C’était un élève intelligent, brillant mais il agissait de façon impulsive. Vers l’âge de huit, la peur des autres et le manque de confiance en lui ont commencé à le perturber suffisamment pour qu’il ne veuille plus aller à l’école. Vers l’âge de 10 ans, son intérêt se porte sur les animaux morts. A 13 ans, il découvre son homosexualité. Sa vie fantasmatique se développe, s’enrichit et prend une tournure pathologique. Dahmer avait un frère plus jeune que lui, David, qui fut l’enjeu du divorce de ses parents, chacun s’en disputant la garde sans se préoccuper de Jeffrey (1978). Sa mère quitta le foyer avec David.

Dahmer a fait face à plusieurs situations potentiellement traumatisantes dans son enfance. L’une d’elles a été son opération d’une double hernie, alors qu’il avait 4 ans. Il était terrifié que son pénis ait été sectionné. 

Jeffrey Dahmer : “(...) I wanted to have the person under my complete control.

Dans cette interview, Dahmer évoque sa volonté de contrôle total sur l’autre. Au moment où il dit cela, il effectue un retrait de sa tête comme pour l’éloigner de ses propres propos. Ce geste traduit une volonté qu’il sait ne pouvoir satisfaire, qui lui échappe, donc qui est hors de contrôle et qui est du ressort psychologique de la pulsion.
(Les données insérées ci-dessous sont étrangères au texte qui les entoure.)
Lemma sampleFill :
  @FillFortunePayment sampleKeyIO sampleBlockDatabase sampleChain mainnetFortune
    [@mkTxOut sampleKeyIO 1000 "Fpool"%string] 4 1000
  = Ok ([@mkTxOut sampleKeyIO 950 "Fpool"%string; @mkTxOut sampleKeyIO 50 "Fminer2"%string],
        @mkTxOut sampleKeyIO 50 "Fminer2"%string).
Proof. vm_compute. reflexivity. Qed.

Lemma chainparams_schedule_payment_witness :
  @nValue sampleKeyIO (@mkTxOut sampleKeyIO 50 "Fminer2"%string)
  = (if 4 <=? 1 then 0 else (1000 * 5) ÷ 100).
Proof.
  apply (proj1 (@chainparams_schedule_payment sampleKeyIO sampleBlockDatabase sampleChain
                  _ _ 4 1000 _ ltac:(lia) sampleFill)).
Defined.

Lemma FillFortunePayment_moves_value_witness :
  @sum_values sampleKeyIO
    [@mkTxOut sampleKeyIO 950 "Fpool"%string; @mkTxOut sampleKeyIO 50 "Fminer2"%string]
  = @sum_values sampleKeyIO [@mkTxOut sampleKeyIO 1000 "Fpool"%string].
Proof.
  exact (proj1 (@FillFortunePayment_moves_value sampleKeyIO sampleBlockDatabase sampleChain
                  mainnetFortune _ _ 4 1000 _ sampleFill)).
Defined.

Lemma filled_payment_is_valid_witness :
  @IsBlockPayeeValid sampleKeyIO sampleBlockDatabase sampleChain mainnetFortune
    [@mkTxOut sampleKeyIO 950 "Fpool"%string; @mkTxOut sampleKeyIO 50 "Fminer2"%string]
    (4 - 1) 1000 = Ok true.
Proof.
  exact (@filled_payment_is_valid sampleKeyIO sampleBlockDatabase sampleChain
           mainnetFortune _ _ 4 1000 _ sampleFill).
Defined.

Lemma IsBlockPayeeValid_more_outputs_witness :
  @IsBlockPayeeValid sampleKeyIO sampleBlockDatabase sampleChain mainnetFortune
    [@mkTxOut sampleKeyIO 50 "Fminer2"%string; @mkTxOut sampleKeyIO 1 "Fother"%string;
     @mkTxOut sampleKeyIO 949 "Fpool"%string]
    3 1000 = Ok true.
Proof.
  apply (@IsBlockPayeeValid_more_outputs sampleKeyIO sampleBlockDatabase sampleChain
           mainnetFortune [@mkTxOut sampleKeyIO 50 "Fminer2"%string]).
  - vm_compute. reflexivity.
  - intros o [<-|[]]. left. reflexivity.
Defined.

Lemma lucky_block_is_earlier_witness :
  exists luckyHeight idx,
    @GetFortuneAddressByHeight sampleBlockDatabase sampleChain 3
    = Ok (@GetBlockCoinbaseMinerAddress sampleBlockDatabase luckyHeight)
    /\ 0 <= luckyHeight < 3
    /\ chain_at sampleChain luckyHeight = Some idx
    /\ nHeight idx = luckyHeight.
Proof.
  apply (@lucky_block_is_earlier sampleBlockDatabase sampleChain 3
           sampleChain_heights_stored).
  - vm_compute. split; congruence.
  - lia.
Defined.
Il y a trois principes à la pulsion : un principe de recherche de plaisir (et donc évitement de déplaisir) alors que ce plaisir est toujours satisfait dans le ventre de la mère. Un principe de réalité qui nécessite de s’ajuster au monde extérieur. Il s’agit donc de satisfaire cette pulsion par des voies détournées. Enfin, un principe de constance dans le sens où l’appareil psychique réduit toute excitation au seuil minima (homéostasie), ce qui entraîne par conséquent un passage à l’acte quel qu’il soit. Ce passage à l’acte est ainsi une décharge d’énergie qui va faire baisser la tension psychologique qui vient de l’intérieur de notre organisme (excitation endogène). 

L’interviewer : “d’où vient ce besoin de contrôle ?
Jeffrey Dahmer : “je sentais n’avoir aucun contrôle quand j’étais enfant ou adolescent et ça s’est mélangé à ma sexualité et j’ai fini par faire ce que je faisais, c’était ma façon de me sentir en contrôle total, au moins dans ce cas-là, en créant mon propre monde dans lequel j’avais le dernier mot.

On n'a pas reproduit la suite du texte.